Work item –
Repeat the lines below exactly as written, please, from the line with "TargetGroup_VpcId := pulumi.String" to the line with "Definition repoCreds_of (rid", both lines included, and no others.

Exercise material –
(** A computation on the context [ctx]: it extends the list of events and
    returns a Go [(value, error)]. *)
Definition Program (A : Type) : Type := list Event -> list Event * result A.

Definition ret {A : Type} (a : A) : Program A := fun ctx => (ctx, Ok a).

Definition bind {A B : Type} (m : Program A) (k : A -> Program B) : Program B :=
  fun ctx =>
    match m ctx with
    | (ctx', Ok a) => k a ctx'
    | (ctx', Err e) => (ctx', Err e)
    end.

(** [v, err := f(...)] followed by [if err != nil { return ..., err }]. *)
Notation "x <- m ;; k" := (bind m (fun x => k))
  (at level 61, m at next level, right associativity).
Notation "' p <- m ;; k" := (bind m (fun x => let 'p := x in k))
  (at level 61, p pattern, m at next level, right associativity).

(** [v, err = f(...)] with no test of [err] after it: whatever [f] returns,
    the function goes on. *)
Definition unchecked {A : Type} (m : Program A) : Program (result A) :=
  fun ctx => let '(ctx', r) := m ctx in (ctx', Ok r).

(** ** The program *)

Definition SecurityGroupName : string := "web-sg".
Definition EcsClusterName : string := "app-cluster".
Definition TaskExecRoleName : string := "task-exec-role".
Definition TaskExecPolicyName : string := "task-exec-policy".
Definition EcrRepositoryName : string := "app-repo".
Definition EcsTaskName : string := "app-task".
Definition EcsServiceName : string := "app-service".
Definition ContainerName : string := "my-app".
Definition ImageName : string := "my-image".

Definition LoadBalancerName : string := "web-lb".
Definition LoadBalancerTargetGroupName : string := "web-tg".
Definition LoadBalancerListenerName : string := "web-listener".

Definition ReplicasCount : Z := 5.

(** The format of the container definition document, a raw string literal
    in the source: its line breaks and tabs are part of it. *)
Definition fmtstr : string :=
  let q := String quote_char EmptyString in
  let nl (tabs : nat) := String LF (String.concat EmptyString (repeat (String TAB EmptyString) tabs)) in
  "[{" ++ nl 4%nat
  ++ q ++ "name" ++ q ++ ": " ++ q ++ "my-app" ++ q ++ "," ++ nl 4%nat
  ++ q ++ "image" ++ q ++ ": %q," ++ nl 4%nat
  ++ q ++ "portMappings" ++ q ++ ": [{" ++ nl 5%nat
  ++ q ++ "containerPort" ++ q ++ ": 80," ++ nl 5%nat
  ++ q ++ "hostPort" ++ q ++ ": 80," ++ nl 5%nat
  ++ q ++ "protocol" ++ q ++ ": " ++ q ++ "tcp" ++ q ++ nl 4%nat
  ++ "}]" ++ nl 3%nat
  ++ "}]".

(** The assume-role policy of the task execution role, a raw string literal
    in the source. *)
Definition assumeRolePolicy : string :=
  let q := String quote_char EmptyString in
  let nl := String LF EmptyString in
  "{" ++ nl
  ++ "    " ++ q ++ "Version" ++ q ++ ": " ++ q ++ "2008-10-17" ++ q ++ "," ++ nl
  ++ "    " ++ q ++ "Statement" ++ q ++ ": [{" ++ nl
  ++ "        " ++ q ++ "Sid" ++ q ++ ": " ++ q ++ q ++ "," ++ nl
  ++ "        " ++ q ++ "Effect" ++ q ++ ": " ++ q ++ "Allow" ++ q ++ "," ++ nl
  ++ "        " ++ q ++ "Principal" ++ q ++ ": {" ++ nl
  ++ "            " ++ q ++ "Service" ++ q ++ ": " ++ q ++ "ecs-tasks.amazonaws.com" ++ q ++ nl
  ++ "        }," ++ nl
  ++ "        " ++ q ++ "Action" ++ q ++ ": " ++ q ++ "sts:AssumeRole" ++ q ++ nl
  ++ "    }]" ++ nl
  ++ "}".

Section Deployment.

Variable isPrintTable : N -> bool.
Variable engine : Engine.

(** A call of a provider function ([ec2.LookupVpc], [ec2.GetSubnetIds]):
    it declares nothing. *)
Definition invoke {A : Type} (r : result A) : Program A := fun ctx => (ctx, r).

(** A resource constructor: the declaration is sent to the engine; on
    success the caller gets the resource's handle. *)
Definition register (name : string) (args : ResourceArgs) (dependsOn : list Resource)
  : Program Resource :=
  fun ctx =>
    let d := {| decl_name := name; decl_args := args; decl_dependsOn := dependsOn |} in
    match RegisterResource engine d with
    | None => ((ctx ++ [Declared d None])%list, Ok (decl_resource d))
    | Some e => ((ctx ++ [Declared d (Some e)])%list, Err e)
    end.

Definition ec2_NewSecurityGroup (name : string) (args : SecurityGroupArgs) : Program Resource :=
  register name (SecurityGroup_args args) [].
Definition ecs_NewCluster (name : string) : Program Resource :=
  register name Cluster_args [].
Definition iam_NewRole (name : string) (args : RoleArgs) : Program Resource :=
  register name (Role_args args) [].
Definition iam_NewRolePolicyAttachment (name : string) (args : RolePolicyAttachmentArgs)
  : Program Resource :=
  register name (RolePolicyAttachment_args args) [].
Definition elb_NewLoadBalancer (name : string) (args : LoadBalancerArgs) : Program Resource :=
  register name (LoadBalancer_args args) [].
Definition elb_NewTargetGroup (name : string) (args : TargetGroupArgs) : Program Resource :=
  register name (TargetGroup_args args) [].
Definition elb_NewListener (name : string) (args : ListenerArgs) : Program Resource :=
  register name (Listener_args args) [].
Definition ecr_NewRepository (name : string) : Program Resource :=
  register name Repository_args [].
Definition docker_NewImage (name : string) (args : ImageArgs) : Program Resource :=
  register name (Image_args args) [].
Definition ecs_NewTaskDefinition (name : string) (args : TaskDefinitionArgs) : Program Resource :=
  register name (TaskDefinition_args args) [].
Definition ecs_NewService (name : string) (args : ServiceArgs) (dependsOn : list Resource)
  : Program Resource :=
  register name (Service_args args) dependsOn.

(** [ctx.Export] *)
Definition Export (name : string) (v : StringInput) : Program unit :=
  fun ctx => ((ctx ++ [Exported name v])%list, Ok tt).

Definition toPulumiStringArray (a : list string) : StringArray :=
  fold_left (fun res s => (res ++ [pulumi.String s])%list) a [].

Definition getDefaultVPC : Program LookupVpcResult :=
  let t := true in
  invoke (LookupVpc engine {| LookupVpc_Default := Some t |}).

Definition getUnrestrictedEgress : list SecurityGroupEgressArgs :=
  [ {| SecurityGroupEgress_Protocol := pulumi.String "-1";
       SecurityGroupEgress_FromPort := pulumi.Int 0;
       SecurityGroupEgress_ToPort := pulumi.Int 0;
       SecurityGroupEgress_CidrBlocks := [pulumi.String "0.0.0.0/0"] |} ].

Definition newSecurityGroup (vpc : LookupVpcResult) : Program Resource :=
  ec2_NewSecurityGroup SecurityGroupName
    {| SecurityGroup_VpcId := pulumi.String (LookupVpc_Id vpc);
       SecurityGroup_Egress := getUnrestrictedEgress;
       SecurityGroup_Ingress :=
         [ {| SecurityGroupIngress_Protocol := pulumi.String "tcp";
              SecurityGroupIngress_FromPort := pulumi.Int 80;
              SecurityGroupIngress_ToPort := pulumi.Int 80;
              SecurityGroupIngress_CidrBlocks := [pulumi.String "0.0.0.0/0"] |} ] |}.

Definition newTaskExecRole : Program Resource :=
  taskExecRole <- iam_NewRole TaskExecRoleName
    {| Role_AssumeRolePolicy := pulumi.String assumeRolePolicy |} ;;
  _ <- iam_NewRolePolicyAttachment TaskExecPolicyName
    {| RolePolicyAttachment_Role := Name taskExecRole;
       RolePolicyAttachment_PolicyArn :=
         pulumi.String "arn:aws:iam::aws:policy/service-role/AmazonECSTaskExecutionRolePolicy" |} ;;
  ret taskExecRole.

Definition newLoadBalancer (vpc : LookupVpcResult) (webSg : Resource)
  : Program (GetSubnetIdsResult * Resource * Resource * Resource) :=
  subnet <- invoke (GetSubnetIds engine {| GetSubnetIds_VpcId := LookupVpc_Id vpc |}) ;;
  webLb <- elb_NewLoadBalancer LoadBalancerName
    {| LoadBalancer_Subnets := toPulumiStringArray (GetSubnetIds_Ids subnet);
       LoadBalancer_SecurityGroups := [ID webSg] |} ;;
  webTg <- elb_NewTargetGroup LoadBalancerTargetGroupName
    {| TargetGroup_Port := pulumi.Int 80;
       TargetGroup_Protocol := pulumi.String "HTTP";
       TargetGroup_TargetType := pulumi.String "ip";
       TargetGroup_VpcId := pulumi.String (LookupVpc_Id vpc) |} ;;
  webListener <- elb_NewListener LoadBalancerListenerName
    {| Listener_LoadBalancerArn := Arn webLb;
       Listener_Port := pulumi.Int 80;
       Listener_DefaultActions :=
         [ {| ListenerDefaultAction_Type := pulumi.String "forward";
              ListenerDefaultAction_TargetGroupArn := Arn webTg |} ] |} ;;
  ret (subnet, webLb, webTg, webListener).

(** The function applied to the repository's registry id: fetch the
    credentials, decode the authorization token, cut it at the colons. *)
Definition repoCreds_of (rid : string) : result (list string) :=
  result_bind (GetCredentials engine {| GetCredentials_RegistryId := rid |}) (fun creds =>
  result_bind (Base64.DecodeString (GetCredentials_AuthorizationToken creds)) (fun data =>
  Ok (Split data ":"))).

(** The function applied to the name of the pushed image. *)
Definition containerDef_of (name : string) : result string :=
  Ok (Sprintf isPrintTable fmtstr [name]).

Definition pushImageAndGetContainerDef (repo : Resource) (dockerFilePath : string)
  : Program StringInput :=
  let repoCreds : StringArrayOutput := ApplyT (RegistryId repo) repoCreds_of in
  let repoUser := pulumi.Index repoCreds 0 in
  let repoPass := pulumi.Index repoCreds 1 in
  image <- docker_NewImage ImageName
    {| Image_Build := {| DockerBuild_Context := pulumi.String dockerFilePath |};
       Image_ImageName := RepositoryUrl repo;
       Image_Registry :=
         {| ImageRegistry_Server := RepositoryUrl repo;
            ImageRegistry_Username := repoUser;
            ImageRegistry_Password := repoPass |} |} ;;
  let containerDef : StringInput := ApplyT (ImageName_of image) containerDef_of in
  ret containerDef.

Answer to this task –
       TargetGroup_VpcId := pulumi.String (LookupVpc_Id vpc) |} ;;
  webListener <- elb_NewListener LoadBalancerListenerName
    {| Listener_LoadBalancerArn := Arn webLb;
       Listener_Port := pulumi.Int 80;
       Listener_DefaultActions :=
         [ {| ListenerDefaultAction_Type := pulumi.String "forward";
              ListenerDefaultAction_TargetGroupArn := Arn webTg |} ] |} ;;
  ret (subnet, webLb, webTg, webListener).

(** The function applied to the repository's registry id: fetch the
    credentials, decode the authorization token, cut it at the colons. *)
Definition repoCreds_of (rid : string) : result (list string) :=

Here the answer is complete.